Lemma binary_round_aux_signbit (s : bool) (m e : Z) (l : location) :
  0 <= m ->
  B64.signbit (binary_round_aux B64.prec B64.emax s m e l) = s /\
  B64.is_nan (binary_round_aux B64.prec B64.emax s m e l) = false.
Proof.
  intros Hm. unfold binary_round_aux.
  assert (H1 : 0 <= shr_m (fst (shr_fexp B64.prec B64.emax m e l))).
  { unfold shr_fexp. apply shr_nonneg. destruct l as [| []]; exact Hm. }
  destruct (shr_fexp B64.prec B64.emax m e l) as [mrs' e']. cbn [fst] in H1.
  destruct (round_nearest_even_bounds mrs') as [[Hr _] _].
  assert (H2 : 0 <= shr_m (fst (shr_fexp B64.prec B64.emax
                 (round_nearest_even (shr_m mrs') (loc_of_shr_record mrs'))
                 e' loc_Exact))).
  { unfold shr_fexp. apply shr_nonneg. cbn. lia. }
  destruct (shr_fexp B64.prec B64.emax
              (round_nearest_even (shr_m mrs') (loc_of_shr_record mrs'))
              e' loc_Exact) as [mrs'' e''].
  cbn [fst] in H2.
  destruct (shr_m mrs'') as [| q | q]; [split; reflexivity | | lia].
  destruct (e'' <=? B64.emax - B64.prec)%Z; split; reflexivity.
Qed.

Lemma of_int_negative (p : positive) :
  Zpos p < 2 ^ 53 ->
  exists m e, B64.of_int (Zneg p) = S754_finite true m e.
Proof.
  intros Hp. unfold B64.of_int. cbn [binary_normalize]. unfold binary_round.
  destruct (digits2_pos_bounds p) as [Dlo Dhi].
  set (d := Zpos (digits2_pos p)) in *.
  assert (Hd : 0 < d) by (unfold d; lia).
  assert (Hd53 : d <= 53).
  { destruct (Z.le_gt_cases d 53) as [H | H]; [exact H |].
    assert (2 ^ 53 <= 2 ^ (d - 1)) by (apply Z.pow_le_mono_r; lia). lia. }
  rewrite fexp_b64. replace (Z.max (d + 0 - 53) (-1074)) with (d - 53) by lia.
  destruct (shl_align_fst p 0 (d - 53)) as [Hm Hx]; [lia |].
  destruct (shl_align p 0 (d - 53)) as [mz ez]. cbn [fst snd] in Hm, Hx.
  subst ez.
  assert (Hdig : Zpos (digits2_pos mz) = 53).
  { apply digits2_pos_unique. rewrite Hm. split.
    - replace (53 - 1) with ((d - 1) + (0 - (d - 53))) by lia.
      rewrite Z.pow_add_r by lia.
      apply Z.mul_le_mono_nonneg_r;
        [apply Z.lt_le_incl, pow2_pos; lia | exact Dlo].
    - replace 53 with (d + (0 - (d - 53))) at 2 by lia.
      rewrite Z.pow_add_r by lia.
      apply Z.mul_lt_mono_pos_r; [apply pow2_pos; lia | exact Dhi]. }
  unfold binary_round_aux.
  assert (Hshift : forall l, shr_fexp B64.prec B64.emax (Zpos mz) (d - 53) l =
                   (shr_record_of_loc (Zpos mz) l, d - 53)).
  { intros l. unfold shr_fexp. cbn [Zdigits2]. rewrite Hdig, fexp_b64.
    replace (Z.max (53 + (d - 53) - 53) (-1074) - (d - 53)) with 0 by lia.
    reflexivity. }
  rewrite Hshift. cbn [shr_record_of_loc shr_m loc_of_shr_record
                       round_nearest_even].
  rewrite Hshift. cbn [shr_record_of_loc shr_m].
  replace (d - 53 <=? B64.emax - B64.prec)%Z with true.
  - eexists _, _. reflexivity.
  - symmetry. apply Z.leb_le. unfold B64.emax, B64.prec. lia.
Qed.

Lemma mul_signbit (x y : B64.t) :
  B64.is_nan x = false -> B64.is_nan y = false ->
  B64.is_finite x = true \/ B64.eqb y B64.zero = false ->
  B64.is_finite y = true \/ B64.eqb x B64.zero = false ->
  B64.signbit (B64.mul x y) = xorb (B64.signbit x) (B64.signbit y) /\
  B64.is_nan (B64.mul x y) = false.
Proof.
  destruct x as [sx | sx | | sx mx ex], y as [sy | sy | | sy my ey];
    cbn; intros Hx Hy H1 H2; try discriminate;
    try (split; reflexivity);
    try (destruct H1; discriminate); try (destruct H2; discriminate).
  apply binary_round_aux_signbit. lia.
Qed.

Lemma div_core_nonneg (m1 m2 : positive) (e1 e2 : Z) :
  0 <= fst (fst (SFdiv_core_binary B64.prec B64.emax
                   (Zpos m1) e1 (Zpos m2) e2)).
Proof.
  unfold SFdiv_core_binary.
  set (s := e1 - e2 - _).
  set (m' := match s with Z0 => Zpos m1 | Zpos _ => Z.shiftl (Zpos m1) s
             | Zneg _ => 0 end).
  assert (Hm' : 0 <= m').
  { unfold m'. destruct s; try lia. apply Z.shiftl_nonneg. lia. }
  pose proof (Z_div_mod m' (Zpos m2) ltac:(lia)) as Hdm.
  destruct (Z.div_eucl m' (Zpos m2)) as [q r]. cbn [fst].
  destruct Hdm as [Heq Hr]. nia.
Qed.

Lemma div_signbit (x : B64.t) (my : positive) (ey : Z) :
  B64.is_nan x = false ->
  B64.signbit (B64.div x (S754_finite false my ey)) = B64.signbit x /\
  B64.is_nan (B64.div x (S754_finite false my ey)) = false.
Proof.
  destruct x as [sx | sx | | sx mx ex]; intros Hx; try discriminate;
    unfold B64.div, SFdiv.
  - destruct sx; split; reflexivity.
  - destruct sx; split; reflexivity.
  - pose proof (div_core_nonneg mx my ex ey) as Hq.
    destruct (SFdiv_core_binary B64.prec B64.emax (Zpos mx) ex (Zpos my) ey)
      as [[mz ez] lz].
    cbn [fst] in Hq. cbn [B64.signbit]. rewrite <- (xorb_false_r sx) at 2.
    apply binary_round_aux_signbit, Hq.
Qed.

Lemma distance_signbit (radius : B64.t) (dN : Z) :
  B64.is_nan radius = false -> B64.signbit radius = false ->
  - 2 ^ 53 < dN < 0 ->
  B64.signbit (distance (A := binary64) radius dN) = true /\
  B64.is_nan (distance (A := binary64) radius dN) = false.
Proof.
  intros Hn Hs [Hlo Hhi].
  change (distance (A := binary64) radius dN)
    with (B64.div (B64.mul (B64.mul B64.two_pi radius) (B64.of_int dN))
                  (S754_finite false 4749890231992320 (-45))).
  destruct dN as [| p | p]; try lia.
  destruct (of_int_negative p) as (m & e & ->); [lia |].
  destruct (mul_signbit B64.two_pi radius eq_refl Hn
              (or_introl eq_refl) (or_intror eq_refl)) as [S1 N1].
  rewrite Hs in S1.
  destruct (mul_signbit (B64.mul B64.two_pi radius) (S754_finite true m e)
              N1 eq_refl (or_intror eq_refl) (or_introl eq_refl)) as [S2 N2].
  rewrite S1 in S2.
  destruct (div_signbit _ 4749890231992320 (-45) N2) as [S3 N3].
  rewrite S2 in S3. split; assumption.
Qed.

(** ** Distances and heading: the claims *)

(** C3: the first tick processed for a wheel, whatever its value, seeds the
    wheel's [total_ticks] and [initial_ticks] with that value, raises its
    [initialised_ticks] flag and adds the delta of zero ticks; in binary64
    (with [2 * np.pi * radius] finite) that delta compares equal to [0.0] and
    the distance of the wheel stays [0.0], and so it does in exact
    arithmetic. *)
Theorem first_tick_contributes_zero :
  (forall (baseline radius : @num binary64) (evs : list event)
          (msg : WheelEncoderStamped.t),
     B64.is_finite (B64.mul (B64.mul (B64.of_int 2) B64.pi) radius) = true ->
     (initialised_ticks_left (after baseline radius evs) = false ->
      let s' := snd (cb_encoder_to_transform baseline radius msg "left"
                       (after baseline radius evs)) in
      seeded radius msg (wheel_distance_left (after baseline radius evs))
        (initialised_ticks_left s', total_ticks_left s', initial_ticks_left s',
         wheel_distance_left s') /\
      B64.eqb (distance radius 0) B64.zero = true /\
      wheel_distance_left s' = B64.zero) /\
     (initialised_ticks_right (after baseline radius evs) = false ->
      let s' := snd (cb_encoder_to_transform baseline radius msg "right"
                       (after baseline radius evs)) in
      seeded radius msg (wheel_distance_right (after baseline radius evs))
        (initialised_ticks_right s', total_ticks_right s',
         initial_ticks_right s', wheel_distance_right s') /\
      B64.eqb (distance radius 0) B64.zero = true /\
      wheel_distance_right s' = B64.zero)) /\
  (forall (baseline radius : @num exact) (evs : list event)
          (msg : WheelEncoderStamped.t),
     (initialised_ticks_left (after baseline radius evs) = false ->
      let s' := snd (cb_encoder_to_transform baseline radius msg "left"
                       (after baseline radius evs)) in
      seeded radius msg (wheel_distance_left (after baseline radius evs))
        (initialised_ticks_left s', total_ticks_left s', initial_ticks_left s',
         wheel_distance_left s') /\
      distance radius 0 = 0%R /\
      wheel_distance_left s' = 0%R) /\
     (initialised_ticks_right (after baseline radius evs) = false ->
      let s' := snd (cb_encoder_to_transform baseline radius msg "right"
                       (after baseline radius evs)) in
      seeded radius msg (wheel_distance_right (after baseline radius evs))
        (initialised_ticks_right s', total_ticks_right s',
         initial_ticks_right s', wheel_distance_right s') /\
      distance radius 0 = 0%R /\
      wheel_distance_right s' = 0%R)).
Proof.
  split.
  - intros baseline radius evs msg Hfin.
    destruct (b64_distance_zero radius Hfin) as (sg & Hd).
    split; intros Hi; cbv zeta.
    + split; [apply first_tick_left, Hi |].
      split; [rewrite Hd; apply b64_zero_eqb |].
      rewrite first_tick_left_distance by exact Hi.
      rewrite (fresh_left baseline radius evs Hi), Hd. apply b64_add_zero.
    + split; [apply first_tick_right, Hi |].
      split; [rewrite Hd; apply b64_zero_eqb |].
      rewrite first_tick_right_distance by exact Hi.
      rewrite (fresh_right baseline radius evs Hi), Hd. apply b64_add_zero.
  - intros baseline radius evs msg.
    assert (Hd : distance (A := exact) radius 0 = 0%R)
      by (rewrite exact_distance; lra).
    split; intros Hi; cbv zeta.
    + split; [apply first_tick_left, Hi |]. split; [exact Hd |].
      rewrite first_tick_left_distance by exact Hi.
      rewrite (fresh_left baseline radius evs Hi), Hd. simpl. lra.
    + split; [apply first_tick_right, Hi |]. split; [exact Hd |].
      rewrite first_tick_right_distance by exact Hi.
      rewrite (fresh_right baseline radius evs Hi), Hd. simpl. lra.
Qed.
- - -
Task:
Among the lines above, count those containing the word "list" and give nothing but the result.

Response box:
2